=== Exercise ===
Find the line with "(ClientSecret (ha_cfg a)))." in the records below. Copy it and every line after it, up to and including the line with "hq_Body := body".

Stored data entries
#####
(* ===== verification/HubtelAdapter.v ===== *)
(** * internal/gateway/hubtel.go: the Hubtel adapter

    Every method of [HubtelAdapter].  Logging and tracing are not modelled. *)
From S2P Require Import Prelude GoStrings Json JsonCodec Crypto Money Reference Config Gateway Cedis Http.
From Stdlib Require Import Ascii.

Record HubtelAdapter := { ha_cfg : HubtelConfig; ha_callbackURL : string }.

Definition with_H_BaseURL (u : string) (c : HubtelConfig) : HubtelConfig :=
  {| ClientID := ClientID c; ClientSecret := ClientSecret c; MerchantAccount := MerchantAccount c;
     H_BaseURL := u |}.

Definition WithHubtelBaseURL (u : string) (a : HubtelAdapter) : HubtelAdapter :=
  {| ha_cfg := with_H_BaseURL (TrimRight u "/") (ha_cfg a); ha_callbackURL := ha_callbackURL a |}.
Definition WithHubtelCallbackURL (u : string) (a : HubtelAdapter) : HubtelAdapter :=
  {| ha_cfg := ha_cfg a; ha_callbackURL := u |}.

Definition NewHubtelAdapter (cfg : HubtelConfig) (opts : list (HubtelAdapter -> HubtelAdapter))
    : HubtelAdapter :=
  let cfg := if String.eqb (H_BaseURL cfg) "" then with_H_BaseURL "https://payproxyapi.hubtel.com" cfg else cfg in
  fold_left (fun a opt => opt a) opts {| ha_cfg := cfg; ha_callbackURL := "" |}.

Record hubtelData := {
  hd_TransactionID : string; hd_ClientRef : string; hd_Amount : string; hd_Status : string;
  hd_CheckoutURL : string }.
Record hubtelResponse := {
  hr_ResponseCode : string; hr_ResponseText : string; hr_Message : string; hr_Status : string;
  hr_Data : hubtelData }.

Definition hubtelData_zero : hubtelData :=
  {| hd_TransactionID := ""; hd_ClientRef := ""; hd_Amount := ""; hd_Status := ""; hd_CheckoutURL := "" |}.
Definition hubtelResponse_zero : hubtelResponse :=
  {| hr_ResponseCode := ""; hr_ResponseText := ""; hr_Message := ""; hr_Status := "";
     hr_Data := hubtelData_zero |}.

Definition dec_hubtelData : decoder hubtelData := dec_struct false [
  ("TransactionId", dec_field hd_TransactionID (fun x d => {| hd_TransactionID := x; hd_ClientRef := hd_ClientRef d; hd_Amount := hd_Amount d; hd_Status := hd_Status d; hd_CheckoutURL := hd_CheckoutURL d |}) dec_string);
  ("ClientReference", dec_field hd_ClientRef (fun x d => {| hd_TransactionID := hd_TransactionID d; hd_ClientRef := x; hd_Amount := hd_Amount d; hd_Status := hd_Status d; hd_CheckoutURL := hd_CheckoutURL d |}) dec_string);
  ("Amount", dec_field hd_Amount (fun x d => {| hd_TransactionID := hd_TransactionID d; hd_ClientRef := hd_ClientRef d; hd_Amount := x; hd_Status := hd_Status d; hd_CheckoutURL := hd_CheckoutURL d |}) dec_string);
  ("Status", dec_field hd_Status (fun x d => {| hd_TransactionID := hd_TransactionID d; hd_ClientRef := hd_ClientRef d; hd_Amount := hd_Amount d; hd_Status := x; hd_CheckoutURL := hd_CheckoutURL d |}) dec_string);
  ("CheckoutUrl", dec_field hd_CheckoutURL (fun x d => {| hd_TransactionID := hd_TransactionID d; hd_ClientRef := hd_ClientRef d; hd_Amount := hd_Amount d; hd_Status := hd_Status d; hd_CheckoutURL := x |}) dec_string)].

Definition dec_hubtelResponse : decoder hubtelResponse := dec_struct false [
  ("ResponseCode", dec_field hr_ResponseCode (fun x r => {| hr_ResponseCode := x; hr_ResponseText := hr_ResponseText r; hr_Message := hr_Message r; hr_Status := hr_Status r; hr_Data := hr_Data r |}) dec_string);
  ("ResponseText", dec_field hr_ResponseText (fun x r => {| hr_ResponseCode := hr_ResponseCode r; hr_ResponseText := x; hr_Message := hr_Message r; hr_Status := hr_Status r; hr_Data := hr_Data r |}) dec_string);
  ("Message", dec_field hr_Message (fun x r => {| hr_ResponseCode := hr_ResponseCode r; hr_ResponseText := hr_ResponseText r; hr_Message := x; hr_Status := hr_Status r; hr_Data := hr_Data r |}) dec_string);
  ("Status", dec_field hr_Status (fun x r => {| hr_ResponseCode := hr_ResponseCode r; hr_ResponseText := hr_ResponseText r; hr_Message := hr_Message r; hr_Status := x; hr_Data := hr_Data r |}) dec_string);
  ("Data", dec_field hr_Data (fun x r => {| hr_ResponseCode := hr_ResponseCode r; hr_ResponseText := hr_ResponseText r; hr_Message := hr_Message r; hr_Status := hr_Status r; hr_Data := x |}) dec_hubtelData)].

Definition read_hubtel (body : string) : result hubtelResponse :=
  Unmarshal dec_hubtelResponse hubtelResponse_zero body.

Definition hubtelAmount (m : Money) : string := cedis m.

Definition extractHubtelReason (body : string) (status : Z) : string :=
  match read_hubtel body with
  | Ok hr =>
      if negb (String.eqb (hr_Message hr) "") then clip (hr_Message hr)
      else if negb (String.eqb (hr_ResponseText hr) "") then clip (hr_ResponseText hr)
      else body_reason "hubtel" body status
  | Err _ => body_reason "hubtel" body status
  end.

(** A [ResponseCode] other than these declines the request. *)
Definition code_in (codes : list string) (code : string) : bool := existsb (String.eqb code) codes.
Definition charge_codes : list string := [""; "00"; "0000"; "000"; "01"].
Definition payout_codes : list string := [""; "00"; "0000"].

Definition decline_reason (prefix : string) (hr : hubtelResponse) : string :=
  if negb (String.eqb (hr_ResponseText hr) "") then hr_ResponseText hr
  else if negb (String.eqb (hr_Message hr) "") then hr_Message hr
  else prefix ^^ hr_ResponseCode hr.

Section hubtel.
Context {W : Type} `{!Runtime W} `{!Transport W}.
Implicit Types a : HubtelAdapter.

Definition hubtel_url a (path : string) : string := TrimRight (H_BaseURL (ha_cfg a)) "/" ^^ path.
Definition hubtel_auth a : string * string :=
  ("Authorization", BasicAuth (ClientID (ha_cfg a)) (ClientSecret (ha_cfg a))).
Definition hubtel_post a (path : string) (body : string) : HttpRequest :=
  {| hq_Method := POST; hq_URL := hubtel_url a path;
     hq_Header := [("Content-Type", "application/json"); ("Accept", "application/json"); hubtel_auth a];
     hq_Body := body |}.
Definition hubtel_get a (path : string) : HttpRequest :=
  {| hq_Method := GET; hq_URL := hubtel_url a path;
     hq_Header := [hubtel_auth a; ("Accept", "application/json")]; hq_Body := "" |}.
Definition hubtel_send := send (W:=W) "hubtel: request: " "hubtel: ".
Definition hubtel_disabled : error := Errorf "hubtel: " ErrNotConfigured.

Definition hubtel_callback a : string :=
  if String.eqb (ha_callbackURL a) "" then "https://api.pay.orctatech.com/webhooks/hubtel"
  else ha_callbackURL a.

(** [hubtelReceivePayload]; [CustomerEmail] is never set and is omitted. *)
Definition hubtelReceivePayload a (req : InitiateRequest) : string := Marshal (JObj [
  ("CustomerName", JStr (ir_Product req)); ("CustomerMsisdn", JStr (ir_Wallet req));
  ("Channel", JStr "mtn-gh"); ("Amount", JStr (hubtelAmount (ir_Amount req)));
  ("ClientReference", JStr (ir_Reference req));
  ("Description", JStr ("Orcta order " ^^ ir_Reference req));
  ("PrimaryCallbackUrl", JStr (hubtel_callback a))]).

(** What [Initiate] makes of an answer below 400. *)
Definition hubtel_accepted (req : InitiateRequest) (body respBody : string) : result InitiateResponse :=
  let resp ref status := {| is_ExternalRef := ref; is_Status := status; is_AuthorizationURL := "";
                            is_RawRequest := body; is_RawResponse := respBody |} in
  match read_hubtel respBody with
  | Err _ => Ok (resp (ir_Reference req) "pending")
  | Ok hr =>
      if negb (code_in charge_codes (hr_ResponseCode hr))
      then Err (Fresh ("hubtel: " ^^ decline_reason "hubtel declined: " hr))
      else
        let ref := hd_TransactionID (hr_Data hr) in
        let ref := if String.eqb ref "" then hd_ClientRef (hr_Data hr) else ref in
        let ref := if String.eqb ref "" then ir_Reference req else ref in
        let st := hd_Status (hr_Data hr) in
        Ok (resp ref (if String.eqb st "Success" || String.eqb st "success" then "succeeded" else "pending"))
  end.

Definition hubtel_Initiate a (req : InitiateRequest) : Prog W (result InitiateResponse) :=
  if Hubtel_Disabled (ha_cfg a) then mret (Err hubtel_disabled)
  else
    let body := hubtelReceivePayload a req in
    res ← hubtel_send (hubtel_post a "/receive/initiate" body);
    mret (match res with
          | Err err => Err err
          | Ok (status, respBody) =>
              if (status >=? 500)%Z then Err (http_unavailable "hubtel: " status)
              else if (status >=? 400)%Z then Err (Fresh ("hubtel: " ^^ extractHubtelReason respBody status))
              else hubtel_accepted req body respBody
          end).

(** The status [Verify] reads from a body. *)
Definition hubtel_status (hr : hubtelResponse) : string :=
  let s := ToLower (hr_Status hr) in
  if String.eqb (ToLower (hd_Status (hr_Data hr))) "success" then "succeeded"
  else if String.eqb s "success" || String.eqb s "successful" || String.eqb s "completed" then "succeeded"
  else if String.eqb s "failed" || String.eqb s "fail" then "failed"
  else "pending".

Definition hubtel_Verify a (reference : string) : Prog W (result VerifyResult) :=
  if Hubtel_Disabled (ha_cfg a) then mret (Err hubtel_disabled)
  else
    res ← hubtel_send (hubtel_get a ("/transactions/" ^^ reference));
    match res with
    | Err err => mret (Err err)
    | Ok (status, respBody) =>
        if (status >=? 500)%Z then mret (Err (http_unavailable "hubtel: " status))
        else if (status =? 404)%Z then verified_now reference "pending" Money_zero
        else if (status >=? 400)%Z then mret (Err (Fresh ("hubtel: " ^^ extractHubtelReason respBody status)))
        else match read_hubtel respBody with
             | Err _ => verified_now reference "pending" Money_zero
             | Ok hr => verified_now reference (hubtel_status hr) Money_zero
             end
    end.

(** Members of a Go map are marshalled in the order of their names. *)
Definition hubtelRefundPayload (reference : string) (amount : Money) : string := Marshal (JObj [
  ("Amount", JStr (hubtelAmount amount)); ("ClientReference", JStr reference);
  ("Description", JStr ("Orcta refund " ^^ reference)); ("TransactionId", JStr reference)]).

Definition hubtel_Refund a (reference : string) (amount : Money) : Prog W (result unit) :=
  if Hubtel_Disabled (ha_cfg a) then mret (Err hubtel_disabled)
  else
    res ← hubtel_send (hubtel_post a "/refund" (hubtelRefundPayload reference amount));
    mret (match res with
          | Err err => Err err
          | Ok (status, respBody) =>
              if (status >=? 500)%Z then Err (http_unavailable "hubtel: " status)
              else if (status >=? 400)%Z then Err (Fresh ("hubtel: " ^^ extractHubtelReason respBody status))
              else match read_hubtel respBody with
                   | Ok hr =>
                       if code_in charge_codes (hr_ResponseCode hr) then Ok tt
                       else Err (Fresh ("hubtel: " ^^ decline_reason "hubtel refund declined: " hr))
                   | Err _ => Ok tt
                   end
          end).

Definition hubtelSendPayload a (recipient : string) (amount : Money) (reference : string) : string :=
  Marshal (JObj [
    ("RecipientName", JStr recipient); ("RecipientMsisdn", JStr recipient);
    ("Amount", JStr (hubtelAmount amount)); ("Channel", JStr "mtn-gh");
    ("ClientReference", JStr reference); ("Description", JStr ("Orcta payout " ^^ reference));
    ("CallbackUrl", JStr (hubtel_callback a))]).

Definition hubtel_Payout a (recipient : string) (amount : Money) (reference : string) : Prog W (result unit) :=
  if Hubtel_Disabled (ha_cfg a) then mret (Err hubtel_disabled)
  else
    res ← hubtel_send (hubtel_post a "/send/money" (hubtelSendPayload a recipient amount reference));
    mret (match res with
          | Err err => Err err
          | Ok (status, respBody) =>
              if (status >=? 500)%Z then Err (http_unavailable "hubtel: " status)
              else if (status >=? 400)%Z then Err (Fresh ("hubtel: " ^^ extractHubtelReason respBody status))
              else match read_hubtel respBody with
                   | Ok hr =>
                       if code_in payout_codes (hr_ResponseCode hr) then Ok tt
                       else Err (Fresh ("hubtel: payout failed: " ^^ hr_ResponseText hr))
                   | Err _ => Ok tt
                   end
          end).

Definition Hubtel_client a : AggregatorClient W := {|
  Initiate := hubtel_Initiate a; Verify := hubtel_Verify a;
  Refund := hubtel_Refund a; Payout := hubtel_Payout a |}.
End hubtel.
#####
=== Task answer ===
  ("Authorization", BasicAuth (ClientID (ha_cfg a)) (ClientSecret (ha_cfg a))).
Definition hubtel_post a (path : string) (body : string) : HttpRequest :=
  {| hq_Method := POST; hq_URL := hubtel_url a path;
     hq_Header := [("Content-Type", "application/json"); ("Accept", "application/json"); hubtel_auth a];
     hq_Body := body |}.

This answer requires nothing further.